[Opening Exercise input section]
(* ===== verification/Format.v ===== *)
(** * Wire format constants, from [format.go], [asymmetric.go], [kms.go] and [stream.go] *)

From S2P Require Import Prelude.

Definition VersionAEADv1 : byte := x01.
Definition VersionAEADv2 : byte := x02.
Definition VersionAEADv3 : byte := x03.
Definition versionAsymmetricV1 : byte := x05.
Definition versionEnvelopeV1 : byte := x06.

Definition AEADKeySize : Z := 32.
Definition aeadNonceSize : Z := 12.
Definition aeadTagSize : Z := 16.
Definition aeadHeaderSize : Z := 1 + aeadNonceSize.
Definition aeadMinSize : Z := aeadHeaderSize + aeadTagSize.
Definition keyRingMaxKidLen : Z := 64.

(** The versions of the single-string formats. *)
Definition wire_versions : list byte :=
  [VersionAEADv1; VersionAEADv2; VersionAEADv3; versionAsymmetricV1; versionEnvelopeV1].

(** No version byte is used twice: a decoder that tests it accepts one format. *)
Lemma wire_versions_NoDup : NoDup wire_versions.
Proof. apply (bool_decide_unpack _). vm_compute. exact I. Qed.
[Closing Exercise input section]
→ **Try it**: Write only the number of lines in the data where the word "aeadTagSize" occurs.

→ **Answer section**: 2